Le silence et la matière font secrètement connaissance. Le quai crie tout en bas. Le bateau imprègne
un paysage empressé de regards, les environs blessés, les coureurs de pierre, le décor si bien
reconstitué de leurs vies. J’entends le possible naufrage.
***
La réverbération est une occasion pour le fleuve de grandir davantage. Les étoiles accélèrent dans le
tissu bleuté de ta robe. Une suite d’oiseaux tranquillement se perd. Le chemin est incompréhensible
et il me faut regretter l’étrangeté de la langue.
***
A l’enfant, je dis que je choisirai un langage qui traduira la traversée d’une eau aux accents de
sable. Ce ne sont pas ces mots-là qui pourront le dire mais les champs de glace que je n’ai pas
connus et que tu contais, qu’inlassablement tu contais.
***
Je retrouve la ville, ses océans par endroit, petite foule penchée. Je marche dans d’étranges
retrouvailles. Je délaisse la photographie de ton visage, ses traits aventureux, je suis des profondeurs
involontaires. Je glisse sur ton épaule.
***
Un bout de comptoir. Le manteau réchauffe un bras replié. Au premier plan, la main dépose le verre
et le mouvement silencieusement se découd. Les doigts semblent caresser autre chose. Sans
basculer, le verre a brisé le silence et toute tentative de signification. Le parquet taché de peinture
grise n’empêche pas le fin tracé d’une joue, le relief qui perdure, l’enchantement des paupières. On
y a vu un jour se décomposer la lumière, en lueurs affectueuses, en étroits souvenirs.
Le soir esquissait un départ quand l’ombre gagnait en prouesses, incitée par une flamme et par la danse.
***
Le printemps crie ses premiers oiseaux. Le verre poli filtre ce qui reste du jour et ce qui ne pèse pas.

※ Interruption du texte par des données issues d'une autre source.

(* ===== verification/IoUring.v ===== *)
(** * io_uring backend ([src/reactor/io_uring_backend.cpp],
      [include/jellybean/reactor/io_uring_backend.hpp])

    The other backend of the reactor, which the server does not use. liburing is not part
    of the program: its calls are the fields of [Liburing]. *)
From S2P Require Import Prelude.
From S2P Require Import Transition.
From S2P Require Import Reactor.

(** ** liburing *)

(** [__kernel_timespec]. *)
Record timespec := { tv_sec : Z; tv_nsec : Z }.

(** [wait_cqe_timeout] answers a negative error, or 0 and a completion; with no timespec it
    waits without limit, so that it may not answer at all: [None]. [get_sqe] is a null
    pointer when the submission queue is full. *)
Class Liburing := {
  ring : Type;
  cqe : Type;
  sqe : Type;
  queue_init : Z → option ring;
  queue_exit : ring → ring;
  wait_cqe_timeout : option timespec → ring → option (Z * option cqe * ring);
  cqe_seen : cqe → ring → ring;
  get_sqe : ring → option (sqe * ring);
  prep_read : sqe → Z → Z → Z → Z → sqe;
  set_data : sqe → Z → sqe;
  submit : sqe → ring → ring }.

(** ** The backend *)

Section backend.
Context `{Liburing}.

Definition entries : Z := 4096.

Definition backend_new : outcome ring :=
  match queue_init entries with Some r => Done r | None => Fault Aborted end.

Definition backend_destroy (r : ring) : ring := queue_exit r.

(** The timespec that [poll] fills in; C++ divides toward zero. *)
Definition poll_timespec (timeout_ms : Z) : timespec := {|
  tv_sec := timeout_ms `quot` 1000;
  tv_nsec := (timeout_ms `rem` 1000) * 1000000 |}.

(** ... and what it passes: a null pointer for a timeout of 0. *)
Definition poll_limit (timeout_ms : Z) : option timespec :=
  if 0 <? timeout_ms then Some (poll_timespec timeout_ms) else None.

(** [poll]; [None]: it does not return. A completion is marked seen; what its user data
    points to is not looked at. *)
Definition poll (timeout_ms : Z) (r : ring) : option (outcome (Z * ring)) :=
  match wait_cqe_timeout (poll_limit timeout_ms) r with
  | None => None
  | Some (ret, c, r) =>
      if ret <? 0 then Some (Done (ret, r))
      else match c with
           | Some c => Some (Done (1, cqe_seen c r))
           | None => Some (Fault UndefinedBehaviour)
           end
  end.

(** [submit_read]: the entry is used without a test for a null pointer. *)
Definition submit_read (fd buf len offset user_data : Z) (r : ring) : outcome ring :=
  match get_sqe r with
  | None => Fault UndefinedBehaviour
  | Some (q, r) => Done (submit (set_data (prep_read q fd buf len offset) user_data) r)
  end.
End backend.

(** ** Properties *)

(** For every positive [int] the timespec is normalised, nothing in its computation
    overflows, and it is the timeout exactly. *)
Lemma poll_timespec_exact timeout_ms :
  0 < timeout_ms < 2 ^ 31 →
  poll_limit timeout_ms = Some (poll_timespec timeout_ms) ∧
  0 <= tv_sec (poll_timespec timeout_ms) < 2 ^ 31 ∧
  0 <= tv_nsec (poll_timespec timeout_ms) < 10 ^ 9 ∧
  tv_sec (poll_timespec timeout_ms) * 10 ^ 9 + tv_nsec (poll_timespec timeout_ms) = timeout_ms * 10 ^ 6.
Proof.
  intros Ht. unfold poll_limit, poll_timespec. rewrite (proj2 (Z.ltb_lt _ _)) by lia. simpl.
  rewrite Z.quot_div_nonneg, Z.rem_mod_nonneg by lia.
  split; [done|]. Z.div_mod_to_equations. lia.
Qed.

(** The io_uring backend turns the reactor's timeouts around. For a positive timeout it
    waits that long to the nanosecond, but 0, which the reactor passes when there is work
    in its queues, is waited for without limit: on this backend the reactor polls for
    ever exactly when its run queue is not empty or a push was counted, and for one
    millisecond when it has nothing to do. *)
Theorem io_uring_waits_on_work `{Liburing} s b s' timeout_ms :
  reachable initial step s → at_ s = RExternal b → loop_step (at_ s) s s' → at_ s' = RPoll timeout_ms →
  (poll_limit timeout_ms = None ↔ b = false ∨ external_pending s ≠ 0) ∧
  (b = true → run_queue s' = []) ∧
  (b = false → ∀ r, wait_cqe_timeout None r = None → poll timeout_ms r = None) ∧
  (∀ t, poll_limit timeout_ms = Some t → t = {| tv_sec := 0; tv_nsec := 1000000 |}) ∧
  (∀ t, 0 < t < 2 ^ 31 → ∃ ts, poll_limit t = Some ts ∧ 0 <= tv_nsec ts < 10 ^ 9 ∧
     tv_sec ts * 10 ^ 9 + tv_nsec ts = t * 10 ^ 6).
Proof.
  intros Hr Hat Hstep Hp. destruct (reactor_reachable_ok s Hr) as [_ _ _ _ _ _ _ H8].
  unfold stage_ok in H8. rewrite Hat in H8, Hstep.
  inversion Hstep as [| | | | | | | | | | | | | | | | | | | |? ? ? Hps]; subst; [|by inversion Hps].
  simpl in Hp. injection Hp as <-. split_and!.
  - destruct b, (Z.eqb_spec (external_pending s) 0); simpl; naive_solver.
  - intros ->. by destruct H8 as [_ H8]; apply H8.
  - intros -> r Hw. unfold poll, poll_limit. simpl. by rewrite Hw.
  - intros t. destruct (b && (external_pending s =? 0)); simpl; [|done]. by intros [= <-].
  - intros t Ht. destruct (poll_timespec_exact t Ht) as (H1 & _ & H2 & H3). by eexists.
Qed.
(** C4.  Content-change notifications [(t0, c0)] and [rest] against the same
    note key, each delivered before the timer of the one before it is due,
    in an editor without [onChange] observer, from any world whose timers
    are well formed, whatever else is pending.  Every notification cancels
    the timer of the one before it: no timer the notifications started fires
    while they arrive; after the last one the only timer pending under the
    key, and the only pending timer of the run, is the one the last
    notification started; it fires once the clock reads 500 past that
    notification and not before; and its callback calls [saveNote] once,
    with the payload captured from the last change.  The other tasks are
    assumed to start timers at most while a callback waits. *)
Theorem debounce_runs_last_callback
    (sid k : string) (t0 : Z) (c0 : Change) (rest : list (Z * Change)) (w : World) :
  onChange props = false ->
  timers_wf (timers w) ->
  quiet_run props env sid k None ((t0, c0) :: rest) w ->
  let log := fst (feed props env sid ((t0, c0) :: rest) w) in
  let wN := snd (feed props env sid ((t0, c0) :: rest) w) in
  let cl := snd (List.last rest (t0, c0)) in
  let wl := snd (List.last log ([], w)) in
  (forall x, x ∈ fired_in log -> timer_handle x ∉ started_in log)
  /\ pending_for k (timers wN) = [started_timer sid cl wl]
  /\ (forall x, x ∈ pending (timers wN) -> timer_handle x ∈ started_in log ->
                x = started_timer sid cl wl)
  /\ (forall T, started_timer sid cl wl ∈ fst (fire props env T wN) <-> now wl + 500 <= T)
  /\ sp_title (make_params sid cl wl) = change_title cl
  /\ sp_data (make_params sid cl wl) = change_content cl
  /\ (forall wT,
        exists p',
          run_job props env (timer_job (started_timer sid cl wl)) wT
          = bind (saveNote props env p') (fun _ => ret tt) wT
          /\ p' = with_id (sp_id p') (make_params sid cl wl)).
Proof.
  intros Hobs Hwf Hq log wN cl wl.
  destruct (feed_keeps_last_timer sid k ((t0, c0) :: rest) w [] None Hwf)
    as (HwfN & _ & Hfired & Hpend & Hlast).
  { intros s Hs. inversion Hs. }
  { intros x _ Hin. inversion Hin. }
  { exact Hq. }
  specialize (Hlast 0 c0 [] w ltac:(discriminate)).
  rewrite last_cons in Hlast. fold log wN in Hfired, Hpend, Hlast, HwfN.
  change (snd (List.last rest (t0, c0))) with cl in Hlast.
  change (snd (List.last log ([], w))) with wl in Hlast.
  assert (started_timer sid cl wl ∈ pending (timers wN)) as Hin.
  { assert (started_timer sid cl wl ∈ pending_for k (timers wN)) as H
      by (rewrite Hlast; now apply list_elem_of_singleton).
    unfold pending_for in H. apply list_elem_of_filter in H. tauto. }
  split; [exact Hfired |]. split; [exact Hlast |]. split; [| split; [| split; [| split]]].
  - intros x Hx Hst.
    assert (x ∈ pending_for k (timers wN)) as H.
    { unfold pending_for. apply list_elem_of_filter. split; [| exact Hx].
      now apply Hpend. }
    rewrite Hlast in H. now apply list_elem_of_singleton in H.
  - intros T. unfold fire. cbn [fst]. simpl.
    rewrite list_elem_of_filter. simpl. tauto.
  - reflexivity.
  - reflexivity.
  - intros wT. exists (resolve_params (make_params sid cl wl) sid wT).
    split.
    + apply callback_saves. now rewrite Hobs.
    + unfold resolve_params. now destruct (_ && _ && _), (make_params sid cl wl).
Qed.

End Rely.

(** ** More on saveNote (lines 167-268) *)

Arguments truthy : simpl never.

Lemma truthy_if o : truthy (if truthy o then o else None) = truthy o.
Proof. now destruct (truthy o) eqn:E. Qed.

Lemma logged_app l1 l2 : logged (l1 ++ l2) = logged l1 || logged l2.
Proof. apply existsb_app. Qed.

Lemma created_ids_app l1 l2 :
  created_ids (l1 ++ l2) = created_ids l1 ++ created_ids l2.
Proof. apply omap_app. Qed.

(** X1.  [saveNote] never throws: whatever the persistence module does, and
    whatever runs during its awaits, the call resolves (lines 182 and
    263-265). *)
Theorem saveNote_never_throws (p : SavePayload) (w : World) :
  exists r, outcome (saveNote props env p w) = Returned r.
Proof.
  unfold saveNote. run.
  destruct (editable props w); simpl; [| eauto].
  destruct (save_write props env p w) as [[[id |] |] w1 l1]; simpl; eauto.
  destruct (save_finish env (sp_sessionId p) id w1) as [[[] |] w2 l2]; simpl; eauto.
Qed.

(** *** With the refs left alone *)

Section Quiet.

Hypothesis Hrefs : leaves_refs env.

Lemma quiet_sessionIdRef pt w : sessionIdRef (env pt w) = sessionIdRef w.
Proof. apply Hrefs. Qed.
Lemma quiet_currentNote pt w : currentNote (env pt w) = currentNote w.
Proof. apply Hrefs. Qed.
Lemma quiet_currentContent pt w : currentContent (env pt w) = currentContent w.
Proof. apply Hrefs. Qed.
Lemma quiet_sessionHistoryId pt w : sessionHistoryId (env pt w) = sessionHistoryId w.
Proof. apply Hrefs. Qed.
Lemma quiet_saveCount pt w : saveCount (env pt w) = saveCount w.
Proof. apply Hrefs. Qed.
Lemma quiet_state pt w : state (env pt w) = state w.
Proof. apply Hrefs. Qed.
Lemma quiet_placeholderTip pt w : placeholderTip (env pt w) = placeholderTip w.
Proof. apply Hrefs. Qed.
Lemma quiet_store_readonly pt w : store_readonly (env pt w) = store_readonly w.
Proof. apply Hrefs. Qed.
Lemma quiet_store_currentEditingNote pt w :
  store_currentEditingNote (env pt w) = store_currentEditingNote w.
Proof. apply Hrefs. Qed.

(** Rewrite with what [leaves_refs] says, as often as it applies. *)
Ltac rw_refs :=
  repeat (rewrite ?quiet_sessionIdRef, ?quiet_currentNote, ?quiet_currentContent,
            ?quiet_sessionHistoryId, ?quiet_saveCount, ?quiet_state,
            ?quiet_placeholderTip, ?quiet_store_readonly,
            ?quiet_store_currentEditingNote; simpl).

A l’ombre de la bougie, le temps s’apparente au relief. La peau, sans âge, aurait pu naître hier et
pourtant tremble un peu.
***
La douceur d’un jour et un soleil qui se tait, le vent dans des gestes de branches. Tu parlais d’écueils,
de routes mal formées, d’airs irresponsables et de couloirs. Je n’en voyais pas l’étendue, je la
pensais. Déroute dans le bas d’une langue que l’on ne vous apprend pas. Son corps m’apprend à
parler comme on pose une pierre puis une autre : la dernière, plus haute, paraît.
La journée que je perds se recroqueville, dans un mouvement aigu de croire.